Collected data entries
(** The only segment so far is at the coordinate. *)
Definition at_start (coordinate : FixedPointCoordinate) f : bool :=
  match path_description f with [front] => coordinate_eqb (seg_location front) coordinate | _ => false end.

(** A mode is compared with that of the first segment. *)
Definition AppendSegment (coordinate : FixedPointCoordinate) (path_point : PathData) f : option DescriptionFactory :=
  if at_start coordinate f then
    Some (if (0 <? pd_segment_duration path_point)%Z
          then with_path f ((fun front => seg_set_mode (seg_set_name front (pd_name_id path_point)) (pd_travel_mode path_point)) <$> path_description f)
          else f)
  else
    turn ← (if (pd_turn_instruction path_point =? NoTurn)%N then
              front ← vget (path_description f) 0;
              Some (if negb (seg_travel_mode front =? pd_travel_mode path_point)%N && (0 <? pd_segment_duration path_point)%Z
                    then turn_code GoStraight else pd_turn_instruction path_point)
            else Some (pd_turn_instruction path_point));
    Some (with_path f (path_description f ++ [SegmentInformation_turn coordinate (pd_name_id path_point) (pd_segment_duration path_point) fzero turn
                                                (pd_travel_mode path_point)])).

Definition SetStartSegment (source : PhantomNode) (traversed_in_reverse : bool) f : option DescriptionFactory :=
  let segment_duration := if traversed_in_reverse then reverse_weight source else forward_weight source in
  let travel_mode := if traversed_in_reverse then backward_travel_mode source else forward_travel_mode source in
  AppendSegment (location source) (MkPathData 0 (ph_name_id source) segment_duration (turn_code HeadOn) (ubits 4 travel_mode))
    (with_phantoms f source (df_target_phantom f)).

Definition SetEndSegment (target : PhantomNode) (traversed_in_reverse is_via : bool) f : DescriptionFactory :=
  let segment_duration := if traversed_in_reverse then reverse_weight target else forward_weight target in
  let travel_mode := if traversed_in_reverse then backward_travel_mode target else forward_travel_mode target in
  let f := with_phantoms f (df_start_phantom f) target in
  with_path f (path_description f ++ [SegmentInformation_make (location target) (ph_name_id target) segment_duration fzero
                                        (if is_via then turn_code ReachViaLocation else NoTurn) true true travel_mode]).

Definition AppendGeometryString (return_encoded : bool) f : option (Value double) :=
  if return_encoded then printEncodedString (path_description f) else Some (printUnencodedString (path_description f)).

(** [BuildRouteSummary] with [BuildDurationAndLengthStrings]. *)
Definition BuildRouteSummary (distance : double) (time : N) f : option DescriptionFactory :=
  d ← to_unsigned (dround distance);
  t ← to_unsigned (dround (ddiv (double_of_int (Z.of_N time)) (double_of_int 10)));
  Some (MkDescriptionFactory (df_start_phantom f) (df_target_phantom f) (via_indices f)
          (MkRouteSummary d (to_int t) (ph_name_id (df_start_phantom f)) (ph_name_id (df_target_phantom f))) (entireLength f) (path_description f)).

(** *** The steps of [Run] *)

Section factory.
  Context (math : c_math).

(** Names move to the segment before, and the lengths are set. *)
Definition measure_segments (path : list SegmentInformation) : option (list SegmentInformation) :=
  path ← vupd path 0 (fun s => seg_set_length s fzero);
  fold_m (fun path i =>
    current ← vget path i;
    path ← vupd path (i - 1) (fun s => seg_set_name s (seg_name_id current));
    previous ← vget path (i - 1);
    vupd path i (fun s => seg_set_length s (euclidean math (seg_location previous) (seg_location s)))) path (irange 1 (vsize path)).

(** The variables of the loop that adds up the segments between two turns. *)
Record leg_sums := MkLegSums { ls_entire : double; ls_length : float; ls_duration : N; ls_start : N; ls_path : list SegmentInformation }.

Definition sum_segment (st : leg_sums) (i : N) : option leg_sums :=
  current ← vget (ls_path st) i;
  let entire := dadd (ls_entire st) (to_double (seg_length current)) in
  let segment_length := fadd (ls_length st) (seg_length current) in
  let segment_duration := uadd (ls_duration st) (of_int (seg_duration current)) in
  path ← vupd (ls_path st) (ls_start st) (fun s => seg_set_duration (seg_set_length s segment_length) (to_int segment_duration));
  Some (if negb (seg_turn_instruction current =? NoTurn)%N then MkLegSums entire fzero 0 i path
        else MkLegSums entire segment_length segment_duration (ls_start st) path).

Definition sum_segments (entire : double) (path : list SegmentInformation) : option leg_sums :=
  fold_m sum_segment (MkLegSums entire fzero 0 0 path) (irange 1 (vsize path)).

Definition nearly_empty s : bool := SFltb (to_double (seg_length s)) double_epsilon.

Definition phantom_set_name (p : PhantomNode) (name_id : N) : PhantomNode :=
  MkPhantomNode (forward_node_id p) (reverse_node_id p) name_id (forward_weight p) (reverse_weight p) (forward_offset p) (reverse_offset p)
    (packed_geometry_id p) (location p) (fwd_segment_position p) (forward_travel_mode p) (backward_travel_mode p).

(** An empty last segment is removed. *)
Definition trim_last f : option DescriptionFactory :=
  last_segment ← vback (path_description f);
  if nearly_empty last_segment && (2 <? vsize (path_description f))%N then
    let path := vpop (path_description f) in
    path ← vupd path (vsize path - 1) (fun s => seg_set_turn s NoTurn);
    before ← vget path (vsize path - 2);
    Some (with_path (with_phantoms f (df_start_phantom f) (phantom_set_name (df_target_phantom f) (seg_name_id before))) path)
  else Some f.

(** An empty first segment is removed. *)
Definition trim_first f : option DescriptionFactory :=
  first_segment ← vget (path_description f) 0;
  if nearly_empty first_segment && (2 <? vsize (path_description f))%N then
    path ← vupd (drop 1 (path_description f)) 0 (fun s => seg_set_turn s (turn_code HeadOn));
    front ← vget path 0;
    Some (with_path (with_phantoms f (phantom_set_name (df_start_phantom f) (seg_name_id front)) (df_target_phantom f)) path)
  else Some f.

(** The bearings of the necessary segments and the ends of the legs. The
    bearing is stored in a [short]. *)
Definition mark_leg (fuel : nat) (st : list SegmentInformation * list N * N) (i : N) : option (list SegmentInformation * list N * N) :=
  let '(path, via, necessary_pieces) := st in
  s ← vget path i;
  if necessary s then
    let necessary_pieces := uadd necessary_pieces 1 in
    let via := if is_via_location s then via ++ [necessary_pieces] else via in
    next ← vget path (i + 1);
    angle ← GetBearing_from math fuel (seg_location next) (seg_location s);
    bearing ← to_unsigned (dmul (to_double angle) (double_of_int 10));
    path ← vset path i (seg_set_bearing s (let b := u16 bearing in if (b <? 32768)%N then Z.of_N b else Z.of_N b - 65536)%Z);
    Some (path, via, necessary_pieces)
  else Some (path, via, necessary_pieces).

• Problem to work on: Copy out every line of the data in which the word "angle" is found.

• Solution:
    angle ← GetBearing_from math fuel (seg_location next) (seg_location s);
    bearing ← to_unsigned (dmul (to_double angle) (double_of_int 10));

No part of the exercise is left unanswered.